El Stieg Larsson de la literatura noruega

RBA publica 'Headhunters', la novela de Jo Nesbo que alcanzó el número uno en Noruega tan sólo una semana después de ponerse a la venta

30 julio, 2012 02:00

Jo Nesbo es un escritor noruego que ya se ha consolidado como uno de los autores de ficción más importantes de su generación. En 'Headhunters' (RBA), publicada en su país natal en 2008 y a la venta en España el 2 de agosto, se sumerge en la vida de Roger Brown, un cazatalentos que roba obras de arte para sufragar su vida de alto standing. Nesbo es un autor poco evidente, que presupone la inteligencia del lector, con un humor repartido en pequeñas dosis y una gran profundidad de pensamiento. Ha sido el segundo autor de ficción más vendido en Reino Unido en 2011, con una novela comprada cada 27 segundos, por encima de Stieg Larsson. La obra fue ganadora del Norwegian Book Club Prize a la mejor novela del año, uno de los más prestigiosos galardones de la literatura noruega, y ya cuenta con una película, dirigida por Morten Tyldum, que se estrena el 24 de agosto.


Candidato

El candidato estaba muerto de miedo.

Iba equipado con armadura de Gunnar Øye, un traje gris de Ermenegildo Zegna, una camisa de Borelli hecha a medida y una corbata de color borgoña, probablemente de Cerruti 1881, con estampado de espermatozoides. De lo que sí que estaba seguro era de los zapatos: unos Ferragamo, también hechos a medida.

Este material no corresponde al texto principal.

(** C5, as stated, fails: with three workers and [max_count = 1], a run
    of [ResourceAtomicFlag] ends at 3 and a run of [ResourceMutex] ends
    at 2.  In the first the workers call in the order 0, 1, 2; in the
    second worker 2 calls before worker 1, finds the counter at 1
    without having the turn, and leaves. *)
Lemma final_value_depends_on_schedule :
  ¬ (∀ r1 r2 ls1 ls2 s1 s2,
       run (Config r1 3 1) (execSync (Config r1 3 1)) ls1 = Some s1 → joined s1 →
       run (Config r2 3 1) (execSync (Config r2 3 1)) ls2 = Some s2 → joined s2 →
       val (mem s1) = val (mem s2)).
Proof.
  intros H.
  specialize (H ResourceAtomicFlag ResourceMutex
                (round_robin 3 3)
                (replicate 7 (0%nat, false) ++ replicate 5 (2%nat, false)
                   ++ replicate 7 (1%nat, false))
                (State (Shared 3 0) [Done; Done; Done])
                (State (Shared 2 0) [Done; Done; Done])).
  discriminate H; (reflexivity || by repeat constructor).
Qed.

(** C6, as the code has it.  With four workers, [max_count = 100] and
    a lock that excludes ([ResourceAtomicFlag] or [ResourceMutex]),
    every complete run ends with the counter at 101, 102 or 103;
    worker 0 increments 26 times, worker 3 increments 25 times, workers
    1 and 2 increment 25 or 26 times each, and the increments add up to
    the final value. *)
Theorem scenario_4_100 (r : Resource) (ls : list label) (s : state) :
  r ≠ ResourceAtomicSpin →
  run (Config r 4 100) (execSync (Config r 4 100)) ls = Some s →
  joined s →
  101 ≤ val (mem s) ≤ 103 ∧
  increments (Config r 4 100) 0 (execSync (Config r 4 100)) ls = 26%nat ∧
  (25 ≤ increments (Config r 4 100) 1 (execSync (Config r 4 100)) ls ≤ 26)%nat ∧
  (25 ≤ increments (Config r 4 100) 2 (execSync (Config r 4 100)) ls ≤ 26)%nat ∧
  increments (Config r 4 100) 3 (execSync (Config r 4 100)) ls = 25%nat ∧
  Z.of_nat (increments (Config r 4 100) 0 (execSync (Config r 4 100)) ls
            + increments (Config r 4 100) 1 (execSync (Config r 4 100)) ls
            + increments (Config r 4 100) 2 (execSync (Config r 4 100)) ls
            + increments (Config r 4 100) 3 (execSync (Config r 4 100)) ls)
  = val (mem s).
Proof.
  intros Hr Hrun Hj.
  set (c := Config r 4 100) in *.
  assert (Hn : 0 < max_threads c) by done.
  pose proof (reachable_initial c _ (initial_execSync c)) as Hre0.
  pose proof (reachable_run c _ _ _ Hre0 Hrun) as Hre.
  pose proof (joined_past_target c Hn Hr ltac:(done) s ltac:(done) Hre Hj) as Hlow.
  destruct (bound_inv_reachable c Hn s Hre) as [Hup _].
  pose proof (turn_inv_reachable c Hn _ Hre0) as Hinv0.
  assert (Hinc : ∀ i, (i < 4)%nat →
            Z.of_nat (increments c i (execSync c) ls)
            = (val (mem s) + 3 - Z.of_nat i) / 4).
  { intros i Hi. rewrite (increments_turns c Hn _ _ _ i Hinv0 Hrun) by (simpl; lia).
    unfold turns. simpl.
    rewrite (Z.div_small (0 + 4 - 1 - Z.of_nat i) 4) by lia.
    rewrite Z.sub_0_r. f_equal. lia. }
  pose proof (Hinc 0%nat ltac:(lia)) as H0. pose proof (Hinc 1%nat ltac:(lia)) as H1.
  pose proof (Hinc 2%nat ltac:(lia)) as H2. pose proof (Hinc 3%nat ltac:(lia)) as H3.
  assert (Hcases : val (mem s) = 101 ∨ val (mem s) = 102 ∨ val (mem s) = 103).
  { change (last_round c) with 99 in Hup. simpl in *. lia. }
  destruct Hcases as [Hv|[Hv|Hv]]; rewrite Hv in *;
    change ((101 + 3 - Z.of_nat 0) / 4) with 26 in *;
    change ((101 + 3 - Z.of_nat 1) / 4) with 25 in *;
    change ((101 + 3 - Z.of_nat 2) / 4) with 25 in *;
    change ((101 + 3 - Z.of_nat 3) / 4) with 25 in *;
    change ((102 + 3 - Z.of_nat 0) / 4) with 26 in *;
    change ((102 + 3 - Z.of_nat 1) / 4) with 26 in *;
    change ((102 + 3 - Z.of_nat 2) / 4) with 25 in *;
    change ((102 + 3 - Z.of_nat 3) / 4) with 25 in *;
    change ((103 + 3 - Z.of_nat 0) / 4) with 26 in *;
    change ((103 + 3 - Z.of_nat 1) / 4) with 26 in *;
    change ((103 + 3 - Z.of_nat 2) / 4) with 26 in *;
    change ((103 + 3 - Z.of_nat 3) / 4) with 25 in *;
    lia.
Qed.

Lemma scenario_4_100_witness :
  let c := Config ResourceAtomicFlag 4 100 in
  let ls := round_robin 4 103 in
  let s := State (Shared 103 0) [Done; Done; Done; Done] in
  101 ≤ val (mem s) ≤ 103 ∧
  increments c 0 (execSync c) ls = 26%nat ∧
  (25 ≤ increments c 1 (execSync c) ls ≤ 26)%nat ∧
  (25 ≤ increments c 2 (execSync c) ls ≤ 26)%nat ∧
  increments c 3 (execSync c) ls = 25%nat ∧
  Z.of_nat (increments c 0 (execSync c) ls + increments c 1 (execSync c) ls
            + increments c 2 (execSync c) ls + increments c 3 (execSync c) ls)
  = val (mem s).
Proof.
  intros c ls s.
  apply (scenario_4_100 ResourceAtomicFlag ls s).
  - discriminate.
  - vm_compute. reflexivity.
  - repeat constructor.
Defined.

(** C6, as stated, fails: in the round-robin run of
    [ResourceAtomicFlag] with four workers and [max_count = 100] the
    counter ends at 103, not at 100. *)
Lemma final_value_is_not_100 :
  ¬ (∀ ls s,
       run (Config ResourceAtomicFlag 4 100)
           (execSync (Config ResourceAtomicFlag 4 100)) ls = Some s →
       joined s →
       val (mem s) = 100 ∧
       ∀ i, (i < 4)%nat →
            increments (Config ResourceAtomicFlag 4 100) i
              (execSync (Config ResourceAtomicFlag 4 100)) ls = 25%nat).
Proof.
  intros H.
  destruct (H (round_robin 4 103) (State (Shared 103 0) [Done; Done; Done; Done]))
    as [Hv _].
  - vm_compute. reflexivity.
  - repeat constructor.
  - discriminate Hv.
Qed.

(** ** The target count on the command line *)

Example std_stoi_number : std_stoi "250" = Some 250.
Proof. reflexivity. Qed.

Example std_stoi_negative : std_stoi " -5" = Some (-5).
Proof. reflexivity. Qed.

Example std_stoi_no_number : std_stoi "abc" = None.
Proof. reflexivity. Qed.

Example std_stoi_out_of_range : std_stoi "2147483648" = None.
Proof. reflexivity. Qed.

(** [std::stoi] reads a leading number and ignores the rest. *)
Example std_stoi_prefix : std_stoi "12abc" = Some 12.
Proof. reflexivity. Qed.

(** A number written in decimal digits, within [int], is read back by
    the model of [std::stoi], and [main] passes it on as it is. *)
Lemma digit_of_digit_char d : (d < 10)%nat → digit_of (digit_char d) = Some (Z.of_nat d).
Proof.
  intros Hd. do 10 (destruct d as [|d]; [reflexivity|]). lia.
Qed.

Lemma read_digits_decimal ds acc :
  Forall (λ d, d < 10)%nat ds →
  read_digits acc (decimal ds) = fold_left (λ a d, 10 * a + Z.of_nat d) ds acc.
Proof.
  intros Hds. revert acc. induction Hds as [|d ds Hd _ IH]; intros acc; [done|].
  cbn [decimal read_digits fold_left]. rewrite digit_of_digit_char by done. apply IH.
Qed.

Lemma std_stoi_decimal ds :
  ds ≠ [] → Forall (λ d, d < 10)%nat ds → decimal_value ds ≤ INT_MAX →
  0 ≤ decimal_value ds →
  std_stoi (decimal ds) = Some (decimal_value ds).
Proof.
  intros Hne Hds Hmax Hmin. destruct ds as [|d ds]; [done|].
  pose proof (read_digits_decimal (d :: ds) 0 Hds) as Hread.
  inversion Hds as [|? ? Hd Hds']; subst.
  assert (Hshape : std_stoi (decimal (d :: ds)) = read_number false (decimal (d :: ds))).
  { cbn [decimal]. do 10 (destruct d as [|d]; [reflexivity|]). lia. }
  rewrite Hshape. cbn [decimal read_number]. rewrite digit_of_digit_char by done.
  cbn [decimal] in Hread. rewrite Hread. fold (decimal_value (d :: ds)).
  rewrite !bool_decide_true; [done|lia|unfold INT_MIN; lia].
Qed.

Lemma main_uses_decimal_argument prog ds rest :
  ds ≠ [] → Forall (λ d, d < 10)%nat ds → decimal_value ds ≤ INT_MAX →
  0 ≤ decimal_value ds →
  main_max_count std_stoi (prog :: decimal ds :: rest) = decimal_value ds.
Proof.
  intros Hne Hds Hmax Hmin. unfold main_max_count.
  rewrite std_stoi_decimal by done. by rewrite bool_decide_false by lia.
Qed.

Example main_uses_decimal_argument_example :
  main_max_count std_stoi ["lstest"; decimal [5; 0; 0; 0]%nat] = 5000.
Proof. apply (main_uses_decimal_argument "lstest" [5; 0; 0; 0]%nat []); by repeat constructor. Qed.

Yo mismo había tenido un par como aquellos. Los documentos que tenía delante certificaban que el candidato también iba armado con un título de la Escuela Superior de Comercio de Bergen, con una nota media que rozaba el siete, un periodo en el Parlamento como representante del Høyre, el partido conservador, y una historia de cuatro años de éxitos como director ejecutivo de una empresa industrial mediana.

Y, sin embargo, Jeremias Lander estaba muerto de miedo. Tenía el bigote empapado de sudor.

Levantó el vaso de agua que mi secretaria había dejado encima de la mesita que había entre él y yo.

-Me gustaría... -empecé con una sonrisa, no ese tipo de sonrisa sincera e incondicional que invita a un extraño a sentirse cómodo, no ese tipo de sonrisa poco seria. Sino la sonrisa educada, semicálida que, según los manuales, demuestra profesionalidad, objetividad y una conducta analítica por parte del

entrevistador. Es precisamente la falta de implicación emocional lo que hace que el candidato demuestre su integridad. Solo de este modo, dicen los manuales, se conseguirá que el candidato ofrezca una información más sincera y objetiva, ya que habrá tenido la sensación de que lo descubrirán si hace teatro, lo pillarán si exagera, lo castigarán si recurre a alguna argucia. Pero no sonrío así porque lo digan los manuales. Yo me cago en los manuales que no son más que una sarta de gilipolleces razonadas. Lo único que necesito es el modelo de interrogatorio en nueve pasos de Inbaud, Reid y Buckley. No, sonrío porque soy así: soy profesional, analítico y no tengo ningún interés emocional. Soy un "cazatalentos". No es muy difícil, pero yo soy el rey de la colina.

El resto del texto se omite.